Sunday, March 24, 2019
This is How It Always Is by Laurie Frankel
As a mother, I have often wondered how I would parent a child who was transgender. Would I say the right things? Would I be able to help this child become the person that he or she needed to become? What could I do to protect my child from those who have closed minds? From those who hate? From those who might intend to harm my child?
Rosie and Penn are the parents of five boys, but from the moment Claude is born, they know that Claude is not typical. Claude is interested in wearing dresses, barrettes, and bikinis in the summer. "Penn knew in his heart that Claude should be who he was." Rosie and Penn decides to let Claude be who he is, and Claude decides that she wants to be known as Poppy and be a girl. Penn and Rosie live in Madison, Wisconsin, and even though the Madison area is pretty open-minded, there were still those who would never understand why Poppy's parents would allow such behavior from a child. "How did you teach your small human that it is what's inside that counts when the truth was everyone was pretty preoccupied with what you put on the outside too?"
After a couple of very scary encounters in Madison, Penn and Rosie decide to leave Madison and move to Seattle so their family will be safe, and they can start anew. But secrets cannot remain secrets forever, and the time comes when their family has to meet their secrets and the pain that those secrets have caused head on.
All around us is intolerance. I see it every day. I hear it in the words of those around me. People share videos and memes on social media. They think their views are black and white, right and wrong. They have no middle. But what this is really about is fear: the fear of change and the unfamiliar. When Rosie travels to Thailand, she meets a transgender who explains how to live in the "middle way." "All is change...The people who do not understand are change. The people who afraid are change. There is no before and no after because change is what is life. You live in change, in in between."
I loved this book. I loved the characters, the poetry of the writing, but mostly, I loved the message. "Dispelling fear. Taming what was scary not by hiding it, not by blocking it or burying it, not by keeping it secret, but by reminding themselves and everyone else, to choose love, choose openness, to think, and be calm. There were more ways than just two, wider possibilities than hidden or betrayed, stalled, or brokenhearted, male or female, right or wrong. Middle ways.
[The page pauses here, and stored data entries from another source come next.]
(** The suffixes compare as the time stamps do. *)
Lemma suffix_cmp a b :
  good_key a → good_key b → bytes_cmp (key_suffix a) (key_suffix b) = (key_nanos a ?= key_nanos b).
Proof.
  intros Ha Hb. rewrite bytes_cmp_be_val by (by rewrite !length_key_suffix).
  by rewrite !good_key_nanos.
Qed.

Lemma good_event_key s m ts : 0 ≤ ts ≤ i64_max → good_key (event_key s m ts).
Proof.
  intros Hts. unfold good_key. rewrite event_key_eq, key_nanos_app, length_app, length_i64_to_be_bytes
    by (unfold is_i64, i64_min; lia). unfold TIMESTAMP_SIZE. lia.
Qed.

(** The keys of one source are in byte order as its events are in time. *)
Lemma event_key_lt source t1 t2 :
  0 ≤ t1 → t1 < t2 → t2 ≤ i64_max → bytes_lt (event_key source None t1) (event_key source None t2).
Proof.
  intros ???. rewrite !event_key_eq. unfold bytes_lt. rewrite bytes_cmp_app, i64_be_bytes_cmp by lia.
  by apply Z.compare_lt_iff.
Qed.

(** ** What the key layout guarantees *)
Section key_theorems.
Context `{ChronoLaws}.

(** Two mid keys of one column family: both absent, both of one width
    (the core number of a statistics key, the request time of a packet key)
    or both free of NUL (a log kind). *)
Definition mid_compat (m1 m2 : option bytes) : Prop :=
  match m1, m2 with
  | None, None => True
  | Some a, Some b => length a = length b ∨ (Byte.x00 ∉ a ∧ Byte.x00 ∉ b)
  | _, _ => False
  end.

Lemma event_key_prefix_inv s m s' m' ts c :
  no_nul s → no_nul s' → mid_compat m m' →
  event_key s' m' ts = key_prefix s m ++ c →
  s' = s ∧ m' = m ∧ c = i64_to_be_bytes ts.
Proof.
  intros Hs Hs' Hm. rewrite event_key_eq, !key_prefix_eq, <- !app_assoc.
  intros E. apply source_prefix_inj in E as [-> E]; [|done..].
  destruct m as [a|], m' as [b|]; try done.
  rewrite <- !app_assoc in E. destruct Hm as [Hl|[Ha Hb]].
  - apply app_inj_1 in E as [-> E]; [|done]. cbn in E. injection E as E. auto.
  - apply split_nul in E as [-> E]; auto.
Qed.

Lemma upper_nanos_range time : 0 ≤ upper_nanos time ≤ i64_max.
Proof.
  unfold upper_nanos. destruct time as [t|]; [|done]. cbn zeta.
  pose proof (nanos_or_max_range t) as Hr. unfold is_i64, i64_max in *.
  destruct (Z.leb_spec 1 (nanos_or_max t)); lia.
Qed.

Lemma between_event_key s m s' m' start end_ ts :
  no_nul s → no_nul s' → mid_compat m m' →
  0 ≤ lower_nanos start ≤ i64_max → 0 ≤ ts ≤ i64_max →
  between (lower_key (builder |> start_key s |> mid_key m) start)
          (upper_key (builder |> start_key s |> mid_key m) end_)
          (event_key s' m' ts)
    ↔ s' = s ∧ m' = m ∧ lower_nanos start ≤ ts ≤ upper_nanos end_.
Proof.
  intros Hs Hs' Hm Hlo Hts. split.
  - intros Hb. destruct (between_prefix _ _ _ _ Hb) as [c E].
    apply event_key_prefix_inv in E as (-> & -> & _); [|done..].
    rewrite lower_key_eq, upper_key_eq, event_key_eq in Hb.
    apply between_nanos in Hb; auto using upper_nanos_range.
  - intros (-> & -> & Hr). rewrite lower_key_eq, upper_key_eq, event_key_eq.
    apply between_nanos; auto using upper_nanos_range.
Qed.

(** A key of the range has the source and mid key of the range. *)
Lemma between_same_prefix s m s' m' start end_ ts :
  no_nul s → no_nul s' → mid_compat m m' →
  between (lower_key (builder |> start_key s |> mid_key m) start)
          (upper_key (builder |> start_key s |> mid_key m) end_) (event_key s' m' ts) →
  s' = s ∧ m' = m.
Proof.
  intros Hs Hs' Hm Hb. destruct (between_prefix _ _ _ _ Hb) as [c E].
  by apply event_key_prefix_inv in E as (-> & -> & _).
Qed.

(** Keys of one source and mid key are in byte order as they are in time. *)
Lemma event_key_order s m t1 t2 :
  0 ≤ t1 ≤ i64_max → 0 ≤ t2 ≤ i64_max →
  bytes_lt (event_key s m t1) (event_key s m t2) →
  key_nanos (event_key s m t1) < key_nanos (event_key s m t2).
Proof.
  intros H1 H2. rewrite !event_key_eq. unfold bytes_lt.
  rewrite bytes_cmp_app, i64_be_bytes_cmp, !key_nanos_app
    by (done || unfold is_i64, i64_min; lia).
  by intros ?%Z.compare_lt_iff.
Qed.

(** A stored event key carries its time stamp: reading the time stamp
    back from the key of any source and mid key gives the one it was built
    with. *)
Theorem timestamp_key_roundtrip source mid ts :
  is_i64 ts →
  get_timestamp_from_key (event_key source mid ts) = Ok (timestamp_nanos ts).
Proof. intros Hts. rewrite event_key_eq. apply get_timestamp_prefix; auto with giganto. Qed.

(** storage keys are unambiguous: for sources without a NUL byte, two
    events share a key only if source, mid key and time stamp all agree. *)
Theorem event_key_injective s1 s2 m1 m2 t1 t2 :
  no_nul s1 → no_nul s2 → is_i64 t1 → is_i64 t2 →
  event_key s1 m1 t1 = event_key s2 m2 t2 → s1 = s2 ∧ m1 = m2 ∧ t1 = t2.
Proof. apply event_key_parts_inj. Qed.

(** C24: the search range built from a time filter [start, end) contains
    exactly the keys of the same source and mid key whose time stamp is in
    the half-open window, whatever else is stored in the column family. *)
Theorem range_is_time_window s m s' m' a b ts :
  no_nul s → no_nul s' → mid_compat m m' →
  0 ≤ a ≤ i64_max → 0 < b ≤ i64_max → 0 ≤ ts ≤ i64_max →
  between (lower_key (builder |> start_key s |> mid_key m) (Some (timestamp_nanos a)))
          (upper_key (builder |> start_key s |> mid_key m) (Some (timestamp_nanos b)))
          (event_key s' m' ts)
    ↔ s' = s ∧ m' = m ∧ a ≤ ts < b.
Proof.
  intros Hs Hs' Hm Ha Hb Hts.
  assert (is_i64 a ∧ is_i64 b) as [Hia Hib] by (unfold is_i64, i64_min; lia).
  assert (lower_nanos (Some (timestamp_nanos a)) = a) as Hlo
    by (by cbn; rewrite nanos_or_max_nanos).
  assert (upper_nanos (Some (timestamp_nanos b)) = b - 1) as Hup.
  { unfold upper_nanos. rewrite nanos_or_max_nanos by done.
    by rewrite (proj2 (Z.leb_le 1 b)) by lia. }
  rewrite between_event_key by (done || by rewrite Hlo). rewrite Hlo, Hup.
  assert (a ≤ ts ≤ b - 1 ↔ a ≤ ts < b) as -> by lia. done.
Qed.

(** An end time at or before the epoch does not make the range empty: the
    upper bound falls back to the unbounded one, as if no end were given. *)
Theorem end_before_epoch_is_unbounded p b :
  i64_min ≤ b ≤ 0 → upper_key p (Some (timestamp_nanos b)) = upper_key p None.
Proof.
  intros Hb. rewrite !upper_key_eq. f_equal. unfold upper_nanos.
  rewrite nanos_or_max_nanos by (unfold is_i64, i64_max; lia).
  by rewrite (proj2 (Z.leb_gt 1 b)) by lia.
Qed.

(** A start time before the epoch selects none of the events after it: the
    big-endian bytes of a negative time stamp sort after all others. *)
Theorem start_before_epoch_selects_nothing p a to ts :
  i64_min ≤ a < 0 → 0 ≤ ts ≤ i64_max →
  ¬ between (lower_key p (Some (timestamp_nanos a))) to (pre_key p ++ i64_to_be_bytes ts).
Proof.
  intros Ha Hts [Hl _]. rewrite lower_key_eq in Hl. apply bytes_le_app in Hl.
  unfold lower_nanos in Hl.
  rewrite nanos_or_max_nanos in Hl by (unfold is_i64, i64_max; lia).
  apply Hl. unfold i64_to_be_bytes.
  rewrite bytes_cmp_be_val, !be_val_be_bytes by (by rewrite !length_be_bytes).
  unfold i64_min, i64_max in *. change (256 ^ Z.of_nat 8) with (2 ^ 64).
  rewrite (Z.mod_small ts) by lia.
  rewrite <- (Z.mod_add a 1), Z.mod_small by lia.
  apply Z.compare_gt_iff. lia.
Qed.
End key_theorems.

(** ** Witnesses *)
Lemma timestamp_key_roundtrip_witness :
  get_timestamp_from_key (event_key "src1" None 1700000000000000000)
    = Ok (timestamp_nanos 1700000000000000000).
Proof. apply timestamp_key_roundtrip. concrete. Defined.

Lemma event_key_injective_witness :
  event_key "src1" (Some [Byte.x41]) 7 = event_key "src1" (Some [Byte.x41]) 7 ∧
  ("src1" = "src1" ∧ Some [Byte.x41] = Some [Byte.x41] ∧ 7 = 7).
Proof. split; [reflexivity|]. apply event_key_injective; concrete. Defined.

Lemma range_is_time_window_witness :
  between (lower_key (builder |> start_key "src1" |> mid_key None) (Some (timestamp_nanos 10)))
          (upper_key (builder |> start_key "src1" |> mid_key None) (Some (timestamp_nanos 20)))
          (event_key "src1" None 19).
Proof. apply (range_is_time_window "src1" None "src1" None 10 20 19); concrete. Defined.

Lemma end_before_epoch_is_unbounded_witness :
  upper_key (builder |> start_key "s") (Some (timestamp_nanos (-5)))
    = upper_key (builder |> start_key "s") None.
Proof. apply end_before_epoch_is_unbounded. concrete. Defined.

Lemma start_before_epoch_selects_nothing_witness :
  ¬ between (lower_key (builder |> start_key "s") (Some (timestamp_nanos (-1))))
            (upper_key (builder |> start_key "s") None)
            (pre_key (builder |> start_key "s") ++ i64_to_be_bytes 5).
Proof. apply start_before_epoch_selects_nothing; concrete. Defined.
Ways beyond."
The suicide rate for transgender children is 41.8% - and that statistic is just from respondents to the survey. (American Academy of Pediatrics) These children feel their families reject them; they endure bullying, and sometimes are the targets of violence. These children do not understand what is happening to them and why they are different from their classmates. When Poppy asks Rosie how to be happy in this life, she tells her, "The real trick is you have to forge your way straight ahead through the trees where there is no path."
What can we do? We can be more tolerant. We can understand that we are not to judge. It's hard growing up, but it's even harder when we have to endure cruelties. In the words of the author, Laurie Frankel, "For my child, for all our children, I want more options, more paths through the woods, wider ranges of normal, and unconditional love." We have love within us. Let's spread that around.